Neresheimer & Co. v. United States

136 F. 86 | 2d Cir. | 1904

LACOMBE, Circuit Judge.

The pearls were imported under Tariff Act July 24, 1897, c. 11, § 1, Schedule N, 30 Stat. 192 [U. S. Comp. St 3901, p. 1676]. The relevant paragraphs are:

“Par. 434. Articles commonly known as jewelry, and parts thereof, finished or unfinished, not specially provided for in this act, including precious stones set, pearls set or strung, and cameos in frames, sixty per centum ad valorem.”
“Par. 436. Pearls in their natural state not strung or set, ten per centum ad valorem.”

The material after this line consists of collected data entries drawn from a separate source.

(** ** Packages *)

(** [find_eocd]: its loop from the last place down to [lowest]. *)
Fixpoint eocd_loop (d : bytes) (fuel : nat) (at_ lowest : Z) : result Error Z :=
  if bool_decide (u32_at d at_ = Some EOCD) && (at_ + EOCD_LEN + default 0 (u16_at d (at_ + 20)) =? len d) then Ok at_
  else if at_ =? lowest then Err Malformed
  else match fuel with O => Err Malformed | S fuel => eocd_loop d fuel (at_ - 1) lowest end.
Definition find_eocd (d : bytes) : result Error Z :=
  if len d <? EOCD_LEN then Err Malformed
  else let lowest := saturating_sub (len d) (EOCD_LEN + 0xFFFF) in eocd_loop d (Z.to_nat (len d - EOCD_LEN - lowest)) (len d - EOCD_LEN) lowest.

(** [entry_at]. *)
Definition entry_at (a : Archive) (at_ : Z) : result Error (Entry * Z) :=
  let d := data a in
  if negb (bool_decide (u32_at d at_ = Some CENTRAL)) then Err Malformed else
  flags ← ok_or (u16_at d (at_ + 8)) Malformed;
  mth ← ok_or (u16_at d (at_ + 10)) Malformed;
  crc ← ok_or (u32_at d (at_ + 16)) Malformed;
  cmp ← ok_or (u32_at d (at_ + 20)) Malformed;
  sz ← ok_or (u32_at d (at_ + 24)) Malformed;
  name_len ← ok_or (u16_at d (at_ + 28)) Malformed;
  extra_len ← ok_or (u16_at d (at_ + 30)) Malformed;
  comment_len ← ok_or (u16_at d (at_ + 32)) Malformed;
  disk ← ok_or (u16_at d (at_ + 34)) Malformed;
  loc ← ok_or (u32_at d (at_ + 42)) Malformed;
  if negb (flags &&& 1 =? 0) || negb (flags &&& 0x40 =? 0) then Err Encrypted else
  if (cmp =? 0xFFFFFFFF) || (sz =? 0xFFFFFFFF) || (loc =? 0xFFFFFFFF) || negb (disk =? 0) then Err Unsupported else
  if negb (mth =? 0) && negb (mth =? 8) then Err Unsupported else
  if l_name (limits a) <? name_len then Err Limit else
  nm ← ok_or (get_range d (at_ + CENTRAL_LEN) (at_ + CENTRAL_LEN + name_len)) Malformed;
  match utf8 nm with
  | None => Err BadName
  | Some _ =>
      if negb (name_ok nm (l_name (limits a))) then Err BadName else
      if l_entry (limits a) <? sz then Err Limit else
      if (mth =? 0) && negb (cmp =? sz) then Err Malformed else
      if Z.min (W64 - 1) (Z.max cmp 1 * l_ratio (limits a)) <? sz then Err Limit else
      let next := at_ + CENTRAL_LEN + name_len + extra_len + comment_len in
      if len d <? next then Err Malformed else
      Ok (mkEntry nm mth crc cmp sz loc, next)
  end.

(** [open]: the names met before, and the walk. *)
Fixpoint met_before (a : Archive) (i : nat) (seen : Z) (nm : bytes) : result Error unit :=
  match i with
  | O => Ok tt
  | S i => '(other, after) ← entry_at a seen; if bool_decide (name other = nm) then Err BadName else met_before a i after nm
  end.
Fixpoint walk (a : Archive) (e : Z) (i n : nat) (at_ total : Z) : result Error Z :=
  match n with
  | O => Ok at_
  | S n =>
      '(entry, next) ← entry_at a at_;
      if e <? next then Err Malformed else
      _ ← met_before a i (directory a) (name entry);
      total ← ok_or (checked_add total (size entry)) Limit;
      if l_total (limits a) <? total then Err Limit else
      walk a e (S i) n next total
  end.
Definition open_archive (d : bytes) (lim : Limits) : result Error Archive :=
  eocd ← find_eocd d;
  disk ← ok_or (u16_at d (eocd + 4)) Malformed;
  cd_disk ← ok_or (u16_at d (eocd + 6)) Malformed;
  here ← ok_or (u16_at d (eocd + 8)) Malformed;
  cnt ← ok_or (u16_at d (eocd + 10)) Malformed;
  sz ← ok_or (u32_at d (eocd + 12)) Malformed;
  offset ← ok_or (u32_at d (eocd + 16)) Malformed;
  if (cnt =? 0xFFFF) || (sz =? 0xFFFFFFFF) || (offset =? 0xFFFFFFFF) then Err Unsupported else
  if negb (disk =? 0) || negb (cd_disk =? 0) || negb (here =? cnt) then Err Unsupported else
  let e := offset + sz in
  if eocd <? e then Err Malformed else
  if l_entries lim <? cnt then Err Limit else
  let a := mkArchive d offset cnt lim in
  at_ ← walk a e 0 (Z.to_nat cnt) offset 0;
  if negb (at_ =? e) then Err Malformed else Ok a.

(** [entries]: [expect] panics where an entry cannot be read. *)
Fixpoint entries_from (a : Archive) (n : nat) (at_ : Z) : outcome Empty_set (list Entry) :=
  match n with
  | O => Done []
  | S n => match entry_at a at_ with
           | Ok (e, next) => rest ← entries_from a n next; Done (e :: rest)
           | Err _ => Crash
           end
  end.
Definition entries (a : Archive) : outcome Empty_set (list Entry) := entries_from a (Z.to_nat (count a)) (directory a).
Definition find_entry (a : Archive) (nm : bytes) : outcome Empty_set (option Entry) :=
  es ← entries a; Done (List.find (fun e => bool_decide (name e = nm)) es).

(** ** Release bundles *)
Module Bundle.
Definition ENTRIES_MAX : Z := 1024.
Definition NAME_MAX : Z := 255.
Definition TAIL_MAX : Z := EOCD_LEN + 0xFFFF.

Record BEntry : Type := mkBEntry { b_name : bytes; b_size : Z; b_local : Z }.

(** [end]: the loop ([?] of a missing comment length gives up at once) and the checks. *)
Fixpoint end_loop (tail : bytes) (fuel : nat) (at_ lowest : Z) : option Z :=
  let down := if at_ =? lowest then None else match fuel with O => None | S fuel => end_loop tail fuel (at_ - 1) lowest end in
  if bool_decide (u32_at tail at_ = Some EOCD) then
    match u16_at tail (at_ + 20) with
    | None => None
    | Some c => if at_ + EOCD_LEN + c =? len tail then Some at_ else down
    end
  else down.
Definition end_ (tail : bytes) (file_len : Z) : option (Z * Z * Z) :=
  if (len tail <? EOCD_LEN) || (file_len <? len tail) then None else
  let lowest := saturating_sub (len tail) TAIL_MAX in
  at_ ← end_loop tail (Z.to_nat (len tail - EOCD_LEN - lowest)) (len tail - EOCD_LEN) lowest;
  disk ← u16_at tail (at_ + 4); central_disk ← u16_at tail (at_ + 6); here ← u16_at tail (at_ + 8); cnt ← u16_at tail (at_ + 10);
  sz ← u32_at tail (at_ + 12); offset ← u32_at tail (at_ + 16);
  if negb (disk =? 0) || negb (central_disk =? 0) || negb (here =? cnt) || (cnt =? 0xFFFF) || (sz =? 0xFFFFFFFF) || (offset =? 0xFFFFFFFF) then None else
  if (ENTRIES_MAX <? cnt) || negb (offset + sz =? file_len - (len tail - at_)) then None else
  Some (offset, sz, cnt).

(** [entries]. *)
Fixpoint entries_loop (d : bytes) (dir : Z) (n : nat) (at_ : Z) (found : list BEntry) : option (Z * list BEntry) :=
  match n with
  | O => Some (at_, found)
  | S n =>
      sig ← u32_at d at_;
      if negb (sig =? CENTRAL) then None else
      flags ← u16_at d (at_ + 8); mth ← u16_at d (at_ + 10); cmp ← u32_at d (at_ + 20); sz ← u32_at d (at_ + 24);
      name_len ← u16_at d (at_ + 28); extra_len ← u16_at d (at_ + 30); comment_len ← u16_at d (at_ + 32); disk ← u16_at d (at_ + 34); loc ← u32_at d (at_ + 42);
      if negb (flags &&& 0x41 =? 0) || negb (mth =? 0) || negb (cmp =? sz) || (sz =? 0xFFFFFFFF) || (loc =? 0xFFFFFFFF) || negb (disk =? 0) then None else
      nm ← get_range d (at_ + CENTRAL_LEN) (at_ + CENTRAL_LEN + name_len);
      _ ← utf8 nm;
      if negb (name_ok nm NAME_MAX) || existsb (fun e => bool_decide (b_name e = nm)) found || (dir <=? loc) then None else
      entries_loop d dir n (at_ + (CENTRAL_LEN + name_len + extra_len + comment_len)) (found ++ [mkBEntry nm sz loc])
  end.
Definition entries_of (d : bytes) (cnt : nat) (dir : Z) : option (list BEntry) :=
  '(at_, found) ← entries_loop d dir cnt 0 []; if at_ =? len d then Some found else None.

(** [start]. *)
Definition start (header : bytes) (e : BEntry) (dir : Z) : option Z :=
  flags ← u16_at header 6; mth ← u16_at header 8; name_len ← u16_at header 26; extra_len ← u16_at header 28; sig ← u32_at header 0;
  if negb (sig =? LOCAL) || negb (flags &&& 0x41 =? 0) || negb (mth =? 0) then None else
  nm ← get_range header LOCAL_LEN (LOCAL_LEN + name_len);
  if negb (bool_decide (nm = b_name e)) then None else
  let s := b_local e + (LOCAL_LEN + name_len) + extra_len in
  if s + b_size e <=? dir then Some s else None.
End Bundle.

There were two importations by appellants, in March and November respectively, 1901. One of these consisted of 45 drilled pearls, the other of 39 drilled pearls, the total value exceeding $123,000. The importations were experiments. The foreign representative of the house secured the pearls for resale here, and they were entered in bond until a purchaser could be secured; had a satisfactory offer not been received, they were to be sent back. At that time the customs authorities were assessing such articles for duty at 20 per cent., as “manufactured articles not otherwise provided for.” It is not disputed that they are not within the enumeration of either paragraph above quoted. A resale was effected to Black, Starr & Frost, large dealers in jewelry in this city, at a price including the cost and duty at that rate — 20 per cent. — besides (presumably) the importers’ profit. Entries were duly made, and duty assessed at 20 per cent., amounting to $24,761. This sum was paid, and the articles withdrawn shortly after importation.

At the date of these transactions the Board of General Appraisers and the Circuit Court, Southern District of New York, had affirmed the collector’s imposition of duty at 20 per'cent, on drilled pearls, but an appeal in a test case was pending in this court. Decision on such appeal was handed down December 6, 1901 — Tiffany v. U. S., 112 Fed. 672, 50 C. C. A. 419 In that decision we held that the goods *88then before us were not jewelry, but were “loose pearls of various sizes, qualities, colors and shapes, not set or strung, and not adapted for such purpose in their then condition, but to be put into the general stock of pearls of the importer for such general use of pearls as the demands of the importer’s trade should thereafter require”; and that, being perforated, they were not pearls in their natural state. Therefore they were not within the provisions of either 'paragraph. We further held, however, that, before they could be included in the general clause of manufactured articles not otherwise provided for, it must first be found that they do not fall within the similitude section (chapter 11, § 7, 30 Stat. 205 [U. S. Comp. St. 1901, p. 1693]), which imposes the same duty as is laid on an enumerated article upon an article similar to it in material, quality, "texture, or the uses to which it may be applied.

Of the Tiffany importation we held that it would be error to take “as the standard of comparison for those pearls which are not matched or selected, and are therefore to be considered individually, those aggregations of individual pearls which have been strung into an article of jewelry. The evidence shows that there has to be a careful process " of assortment and selection as to size, quality, luster, shape, etc., which takes time and skilled labor, so that the string of pearls thus produced is worth more than the aggregate values of the individual pearls composing it. * * * The cost of perforation is a mere trifle compared with the value of the pearl. * * * There is no difference between a single drilled pearl and a single strung pearl, but between a drilled pearl, or any number of unmatched drilled pearls, and the strung pearls of paragraph 434, which are commonly known as ‘jewelry,’ we think there is a greater difference than between the drilled pearl and the pearl in its natural state.”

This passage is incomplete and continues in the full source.